From Mickey to Musicals
Mickey Mouse had his debut at the Broadway (at this time referred to as the Colony) on November 18, 1928, in the cartoon Steamboat Willie. In 1930, Moss realized that the movies were destroying vaudeville so he adapted his playhouse into a legitimate theatre called the Broadway. The new theatre opened with Cole Porter’s The New Yorkers, in which celebrity Jimmy Durante wrote the music and lyrics for the songs in which his character starred. The musical is famous for Porter’s gloomy song about a prostitute, “Love for Sale.” The production received good reviews, but the song was prohibited from the radio for its obscene lyrics, and the show closed after 168 performances. In 1932, Vanities opened starring Milton Berle. In 1939, producer Walt Disney returned to premiere the movie Fantasia in Fantasound, an early stereo system.

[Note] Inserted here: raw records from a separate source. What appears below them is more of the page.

(* ===== verification/Prelude.v ===== *)
(** * YakOS: a verification development

    YakOS is a small kernel for ARM926 boards, written in C: a priority
    scheduler with semaphores, completions, timers and workqueues; a buddy and a
    slob allocator; a file system switch with FAT; a loader of kernel modules; the
    page tables; the driver model; and a shell on the serial port.  This library
    translates its routines into executable Rocq functions, statement by
    statement, and proves what they compute, what they keep, and where they do not
    do what they mean to.

    ** How the code is modelled

    Every C function is a function of the monad [M S] (below): it takes the state
    of its component and either returns a value and the new state ([Ok]) or stops
    with a [fault] ([Err]): a null or unmapped pointer, an index out of an array's
    range, a division by zero, a wait that only another task or a device can end,
    a call of [halt], or fuel that has run out.  [wp] is total correctness: [wp m Q
    s] says that [m] returns from [s], and [Q] holds of what it returns; so a
    theorem stated with [wp] includes termination and the absence of faults.  The
    lemmas named [wp_] and the tactics [wp_simpl], [wp_intro] execute the
    definitions symbolically.

    - Integers are [Z], wrapped to their width where the C type wraps ([u32],
      [s32], [s16], [u8]).  Pointers are 32-bit addresses; [NULL] is 0.
    - Objects of the kernel (tasks, timers, semaphores, pages, ...) are records in
      finite maps by address.  What the code aliases is in one map: the [struct
      list_head]s of all objects are in one heap of [next] and [prev] fields, at
      their real addresses, and [list_entry] is arithmetic on them.
    - Memory that the code treats as bytes (strings, the log, disk and module
      images) is a map from addresses to bytes; an address that is not in the map
      faults.
    - A call through a function pointer whose target is not part of the kernel (a
      driver's probe, a module's entry, the file system behind [vops]) is a
      parameter of the definition or a method of a class.
    - A loop is [loop fuel body].  Fuel is a bound that the state gives: the number
      of list nodes ([walk_fuel]) for a walk over a list, the size of the memory
      ([mem_fuel], [chain_fuel]) for strings and cluster chains, the value of the
      counter for a counted loop, [slob_fuel] (the units of a page and two) for the
      free list of a page, [S 8] for the eight priorities, the orders of the buddy
      allocator for splitting and joining; for the configuration tool the weight of an
      expression ([weight]: a negation doubles it), its size, and the number of symbols,
      since each nested call gives one more its flag.  Running out is a fault, so every theorem with [wp]
      proves that the fuel is enough.  Where another task has to act for the loop
      to end (a wait), the number of wake-ups is an argument of the definition, and
      the theorem says how many suffice.

    ** The parts

    Foundations.
    - [Prelude]: the monad, [wp], machine integers, lemmas and tactics.
    - [KList], [KListMulti] (include/kernel/list.h): the intrusive lists.  [dlist]
      is a closed ring, [lists] a family of rings that share no node; each routine
      has its [wp_] lemma on sequences.
    - [Bitops] (include/kernel/bitops.h): bits of arrays of words.
    - [Str] (lib/string.c) and [Bytes]: strings, blocks and little-endian numbers
      in byte memory.

    The kernel core, on the shared state [kst] of [KState].
    - [Sched] (kernel/sched_fifo.c): eight queues and a bitmap, invariant
      [sched_inv].  Picking the next task is the specification [pick_spec]: highest
      priority first, round robin within it, the blocked tasks passed over;
      enqueueing and dequeueing are inverse.
    - [Timer] (kernel/timer.c): arming keeps the order of the list, no timer fires
      before its expiry, and a tick ends at the first timer that is not due or
      whose function asks for rescheduling, as those of the kernel do
      ([timer_tick_runs_front] in [Workqueue], where both are defined).
    - [Semaphore] (kernel/semaphore.c): [down] and [up] are cut at the context
      switches; [Interleave] is the step relation of any number of tasks, with the
      conservation of tokens and mutual exclusion as invariants of every reachable
      state.  [resume] is what other tasks do during a switch.
    - [Task] (kernel/task.c, kernel/sched.c, arch/arm/arch_task.c): creation, sleep,
      wake, exit.  [WaitQueue] (kernel/wait_queue.c, kernel/completion.c) and
      [Workqueue] (kernel/workqueue.c): a completion is remembered, work runs once
      and in order, if [assert] does nothing; with [DEBUG], an argument of the
      definitions, an assertion contradicts every item that was queued.
    - [Env]: the addresses of static and local objects, and the code outside.

    Memory.
    - [PageAlloc] (mm/page_alloc.c): invariant [buddy_inv], the pages that are free
      as the set [free_idx]; allocation takes a block of free pages or finds none,
      freeing gives the same pages back, the initial insertion covers the range.
    - [Slob] (mm/slob.c, mm/malloc.c) and [Alloc]: small blocks inside pages.
      [SlobSpec] has the free blocks of one page: [page_blocks] is its invariant;
      allocation takes the first block with room, freeing puts the block back
      and joins it with its neighbours, and the two are inverse.  [SlobAlloc] has
      the lists of pages on top of it: [kmalloc] takes the block from the first
      page with room, and [kfree] gives it back.
      The class [Allocator] is what the other components use, and [AllocatorSpec]
      what they rely on.
    - [Mmu] (arch/arm/mmu.c): sections and small pages.  [walk] is the translation
      that the processor makes; after a mapping of whole sections the addresses
      asked for translate as asked for, and the others as before; a mapping of small
      pages forgets others.

    Files.
    - [Vfs] (fs/vfsfs.c): file systems, descriptors and the current path, over the
      class [Opvectors]; opening is the resolution of a path, but for paths of one
      character, and
      [vfs_change_path] refines a definition on characters.
    - [Fat] (fs/vfsfat.c), the file system behind them: the allocation table decodes as 12-, 16- or
      32-bit numbers, reading returns the bytes of the cluster chain, a directory
      is searched in the order of its entries.

    Modules.
    - [Symtab] (kernel/symtab.c): the search by name and by address.
    - [Reloc] (arch/arm/kernel/module.c): the relocated instructions, decoded as the
      processor does, lead to the symbol.
    - [Module] (kernel/module.c): segments, copying with relocation, loading,
      freeing.

    Output, the board and the user.
    - [Printk] and [Klog] (kernel/printk.c): formatting within the bounds of the
      buffer; the ring of log records, invariant [log_ok].
    - [Board] (arch/arm/boards/Hi3560): interrupts, the tick, the serial port; what
      the device registers give is an input.
    - [Driver] (drivers/base): objects, sets, buses, devices and drivers.
    - [Shell] (init/init_shell.c) and [Commands] (its commands, init/cmd_pwd.c): the
      line editor, the dispatch, and the commands that bring the file system, the
      loader and the log together through the class [Machine]; [ls] is followed
      down to the entries on the disk.
    - [Debug] (kernel/debug.c, arch/arm/faults.c): dumps of memory, and the end after
      an assertion or a fault.
    - [Boot] (init/main.c, arch/arm/arch.c): [kmain].  The record [machine] puts
      all components together, with one state of the kernel; the theorem follows
      the start of the shell through the allocator, the scheduler, the semaphore
      and the idle loop, from any state with the scheduler's invariant; that the
      routines before it, [kmain_init], reach such a state is not proved, nor that
      [page_alloc_init] reaches [buddy_inv] on the heap of the board.

    The configuration tool (scripts/kconfig), which runs on the build host.
    - [Kexpr] and [Kdups] (expr.c): the dependency expressions.  A valuation gives the
      symbols their values.  [value tri_not] is the value that the program gives an
      expression; its negation is not the one that the rewriting rules are
      written for, [neg3], under which [equiv] is equality of the value for all
      valuations, a congruence with [Proper] instances, and the helper for the rules.  The
      theorems on the program are about [tri_not]: [expr_transform] reaches the normal
      form [normal] and eliminating duplicates ends, and both keep the value where
      the theorems say, which excludes most negations.  A tree
      with two pointers into it is a state with two paths.
    - [Ksym] (symbol.c): the table of the symbols as a store; [sym_calc_value] and
      [expr_calc_value] call each other through the argument [calc].
    - [Kcalc]: what a calculation keeps, as rules for a predicate on programs
      ([calm]: types and the values that are there; [tame]: types and two values for
      a boolean symbol), and with it that the depth of the calls is bounded and that
      [expr_calc_value] returns the value that [Kexpr] defines without a state.
    - [Ksafe]: in a configuration as the parser makes it ([well_formed], with a rank for the
      symbols) nothing is calculated through a wrong pointer, so values are there.
    - [Kmenu] (menu.c): the tree of the menu entries.  The links that the parser makes
      are its nested blocks; [menu_finalize] hands the conditions down, puts entries
      below those they depend on, and gives a choice its symbols; its fuel is the number
      of entries, and [tree_finalized] evaluates it on a small configuration.
    - [Kutil] (util.c): growing strings, which never overrun their room.

    ** How they interact

    The scheduler, timers, tasks, semaphores, wait queues, workqueues and both
    allocators share [kst].  A blocking call ends in [task_schedule], whose effect on
    the state is the scheduler's choice followed by the parameter [resume].  The
    file system, the loader and the commands reach the allocator through
    [Allocator], the file systems through [Opvectors], and the kernel state and the
    memory through [Machine]; the instances at the ends of [Alloc], [Fat] and
    [Commands] put the kernel's own routines there.

    ** Groups of theorems

    Invariants: the scheduler, the tokens of a semaphore, the buddy allocator, the
    log, the page tables of the boot.  Types: the normal form of expressions, and that
    a boolean symbol is never [m].  Equivalence: the decoding of the allocation table.
    Refinement of an abstract definition: the
    scheduler's choice, path resolution, the current path, reading a file, the
    line editor, [printk], the value of a configuration expression.  Round trips: allocate and free, enqueue and dequeue,
    [kmalloc] and [kfree], open and close, printing and reading numbers.  Bounds: formatted output, the
    reach of relocated branches, the page tables' indices.  Where the code does
    something else than it means to, the theorem states what it does, and the text
    before it says so: [kmalloc_room], [kmalloc_blocks_overlap], [kfree_full_page], [slob_page_not_joined],
    [bus_probe_device_stuck], [platform_irq_calls], [symtab_lookup_spec], [timer_tick_runs_front],
    [vfs_open_one_letter], [root_dir_read_repeats], [map_page_forgets], [mapping_to_the_top]
    and the part of [run_workqueue_fifo] with [DEBUG] are of this kind.
    So do
    [expr_not_out_of_range], [expr_eliminate_dups_mod], [expr_eliminate_dups_negation],
    [expr_free_leaks] and [sym_check_deps_constant] (in [Kcalc]) for the configuration tool.
    A theorem with hypotheses is followed by a lemma, its name with [_witness],
    that applies it to a concrete state.

    ** Not modelled

    - Assembler: exception entry with the registers that it saves, the context
      switch, the first instructions, waiting for an interrupt.
    - The tasks' own code: what other tasks do is [resume].
    - The functions of drivers, modules and timers; they are parameters.
    - Device registers beyond the values they give.
    - The second board, which has a serial port of one store
      (arch/arm/boards/qemu_mini2440), the example module and the host test.
    - Of scripts/, the dialogues of kconfig (conf, mconf, gconf, qconf), the reading and
      writing of the configuration files, the parser and scanner, which bison and flex
      made, and fixdep: input and output on the build host. *)

From Stdlib Require Export ZArith Lia.
From stdpp Require Export base numbers gmap sets fin_maps list.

In 1940, the Broadway returned to a legitimate house and initiated a strategy that it would practice during the rest of its history. When smash Broadway musicals were approaching the end of their runs, they would transfer to the Broadway and sell tickets for lower prices for the remainder of their runs. Noteworthy debuts were staged at the Broadway in the 1940s and 1950s, such as Irving Berlin’s hit production, This is the Army, which opened on July 4, 1942, to benefit the Army Relief Fund. Star-studded performances of the 1950s include Mr. Wonderful (1956) starring Sammy Davis, Jr. and Gypsy (1959) starring Ethel Merman. More renowned stars and British imports performed at the Broadway in the 1970s and 1980s, including Patti Lupone and Mandy Patinkin in Andrew Lloyd Webber and Tim Rice’s premiere of Evita (1979). It was trailed by a revival of Zorba (1983) with Anthony Quinn, The King and I (1985) where Yul Brynner made his final bow, and Big Deal (1986), which was Bob Fosse’s final Broadway show.
Theatrical Grandeur
The Broadway Theatre features a large stage, which was initially constructed to accommodate an orchestra to accompany silent films. The original exterior and the interior were constructed in the Italian Renaissance style. In 1991, when a skyscraper was built above the theatre, the exterior reemerged in polished granite.
Broadway on Broadway
The Broadway Theatre is one of five Broadway playhouses actually located on Broadway. Producers of musicals are especially fond of this venue because of its large seating capacity of 1,761, and the huge stage. Plays that were successful in smaller venues have frequently transferred to the Broadway, such as Rodgers and Hart’s Too Many Girls (1940), My Sister Eileen (1942), the Gertrude Lawrence tour of Lady in the Dark (1943), South Pacific (1953), The Most Happy Fella (1957), Funny Girl (1966), Cabaret (1968), Mame (1969), Fiddler on the Roof (1972), and The Wiz (1977). The Broadway is presently owned by the Shubert Organization and remains one of the largest Broadway theatres.